The White House has released a National Spectrum Strategy in coordination with the National Telecommunications and Information Administration (NTIA) and the Federal Communications Commission (FCC). This strategy aims to identify suitable spectrum for potential new uses and improve coordination on spectrum decision-making.
The strategy has identified 2,786 megahertz of spectrum across five bands for in-depth study to determine their suitability for new uses. Additionally, it has identified a pipeline of spectrum for private sector use, including the lower 3 GHz and the 7-8 GHz bands. The strategy also focuses on advanced technology for spectrum sharing capabilities.
In parallel to the National Spectrum Strategy, President Biden has released a Presidential Memorandum that establishes spectrum policy and a process for resolving spectrum-related conflicts. This memorandum also establishes an Interagency Spectrum Advisory Council, which will serve as the lead interagency forum for advising the NTIA on spectrum policy matters.

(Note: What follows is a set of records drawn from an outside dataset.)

(** A slot is that of a tag in plain chars, or of the pattern when all its
    chars are plain. *)
Definition inferred (pattern : list Z) (slot : Z) : Prop :=
  (exists a b post, pattern = (a ++ 123 :: b ++ [125]) ++ post /\ Forall plain (a ++ 123 :: b ++ [125]) /\ (123 ∉ a) /\ (125 ∉ b) /\ b <> [] /\
    slot = Z.land (crc16 b) 0x3FFF) \/
  (Forall plain pattern /\ tagged pattern pattern /\ slot = Z.land (crc16 pattern) 0x3FFF).

Lemma scanned_snoc read c s s' : scanned read s -> plain c ->
  (if (s =? -1) && (c =? 123) then s' = zlen read
   else if (s >=? 0) && (c =? 125) then s' = -2 /\ zlen read = s + 1 else s' = s) -> scanned (read ++ [c]) s'.
Proof.
  intros [Hp Hs] Hc Hs'. split; [apply Forall_app_2; [exact Hp|by constructor]|].
  destruct Hs as [[-> Hn]|[(a & b & -> & -> & Ha & Hb)|[-> (a & b & -> & Ha)]]].
  - change (-1 =? -1) with true in Hs'. change (-1 >=? 0) with false in Hs'. cbn [andb] in Hs'. destruct (Z.eqb_spec c 123) as [->|Hne].
    + right. left. exists read, []. split_and!; [done|exact Hs'|exact Hn|apply not_elem_of_nil].
    + left. split; [exact Hs'|]. intros [H|H%list_elem_of_singleton]%elem_of_app; [done|congruence].
  - rewrite (proj2 (Z.eqb_neq (zlen a) (-1))) in Hs' by lia. rewrite Z.geb_leb, (proj2 (Z.leb_le 0 _)) in Hs' by lia. cbn [andb] in Hs'.
    destruct (Z.eqb_spec c 125) as [->|Hne].
    + destruct Hs' as [-> Hl]. rewrite length_app in Hl. cbn [length] in Hl. destruct b as [|x b]; [|cbn [length] in Hl; lia].
      right. right. split; [done|]. exists a, []. split; [by rewrite <- app_assoc|exact Ha].
    + right. left. exists a, (b ++ [c]). split_and!; [by rewrite <- app_assoc|exact Hs'|exact Ha|].
      intros [H|H%list_elem_of_singleton]%elem_of_app; [done|congruence].
  - change (-2 =? -1) with false in Hs'. change (-2 >=? 0) with false in Hs'. cbn [andb] in Hs'. right. right. split; [exact Hs'|].
    exists a, (b ++ [c]). split; [by rewrite <- app_assoc|exact Ha].
Qed.

Lemma scanned_end pattern s : scanned pattern s -> inferred pattern (Z.land (crc16 pattern) 0x3FFF).
Proof.
  intros [Hp Hs]. right. split_and!; [exact Hp| |done].
  destruct Hs as [[_ Hn]|[(a & b & -> & _ & Ha & Hb)|[_ (a & c & -> & Ha)]]]; [by apply tag_no_open|by eapply tag_no_close|by eapply tag_empty].
Qed.

Lemma pattern_loop_spec pattern rest : forall read s, pattern = read ++ rest -> scanned read s ->
  let slot := pattern_loop pattern rest (zlen read) s in slot = -1 \/ inferred pattern slot.
Proof.
  induction rest as [|c rest IH]; intros read s Hpat Hs; cbn [pattern_loop].
  { right. rewrite app_nil_r in Hpat. subst read. by eapply scanned_end. }
  destruct ((c =? 42) || (c =? 63) || (c =? 91)) eqn:Ew; [by left|]. destruct (Z.eqb_spec c 92) as [|H92]; [by left|].
  assert (plain c) as Hc by (unfold plain; lia).
  assert (forall s', scanned (read ++ [c]) s' -> pattern_loop pattern rest (zlen read + 1) s' = -1 \/ inferred pattern (pattern_loop pattern rest (zlen read + 1) s')) as Hnext.
  { intros s' Hs'. replace (zlen read + 1) with (zlen (read ++ [c])) by (rewrite length_app; cbn [length]; lia). apply IH; [by rewrite <- app_assoc|exact Hs']. }
  pose proof (fun s' => scanned_snoc read c s s' Hs Hc) as Hsnoc.
  destruct ((s =? -1) && (c =? 123)); [by apply Hnext, Hsnoc|]. destruct ((s >=? 0) && (c =? 125)) eqn:E2; cbn [andb].
  - destruct (Z.eqb_spec (zlen read) (s + 1)) as [He|He]; [apply Hnext, Hsnoc; done|]. right. left.
    destruct Hs as [Hp [[-> _]|[(a & b & -> & -> & Ha & Hb)|[-> _]]]]; [done| |done]. assert (c = 125) as -> by lia.
    rewrite length_app in He |- *. cbn [length] in He |- *. exists a, b, rest. split_and!.
    + rewrite Hpat, <- !app_assoc. cbn [app]. by rewrite <- app_assoc.
    + apply Forall_app in Hp as [Hpa Hpb]. apply Forall_app_2; [exact Hpa|]. apply Forall_cons in Hpb as [H1 H2]. constructor; [exact H1|]. apply Forall_app_2; [exact H2|by constructor].
    + exact Ha.
    + exact Hb.
    + intros ->. cbn [length] in He. lia.
    + rewrite Hpat, <- app_assoc. replace (Z.to_nat (zlen a + 1)) with (length a + 1)%nat by lia. rewrite <- drop_drop, drop_app_length. cbn [app drop]. rewrite drop_0.
      replace (Z.to_nat _) with (length b) by lia. by rewrite take_app_length.
  - by apply Hnext, Hsnoc.
Qed.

The Assistant Secretary of Commerce for Communications and Information and NTIA Administrator, Alan Davidson, emphasizes the importance of spectrum as a vital national resource. He believes that the National Spectrum Strategy will foster innovation in both the public and private sectors, ensuring that the United States remains a world leader in wireless technologies.
FCC Chairwoman Jessica Rosenworcel supports the National Spectrum Strategy, stating that it marks the next phase of wireless leadership in the U.S. She also calls for the restoration of the FCC’s spectrum auction authority, which expired earlier this year. Rosenworcel believes that restoring this authority will strengthen the United States’ ability to compete in the global wireless economy, counter adversaries’ technology ambitions, and safeguard national security.
The White House’s National Spectrum Strategy and the establishment of the Interagency Spectrum Advisory Council show the government’s commitment to effectively manage the allocation and usage of spectrum resources. It sets the stage for continued innovation and advancement in wireless technologies.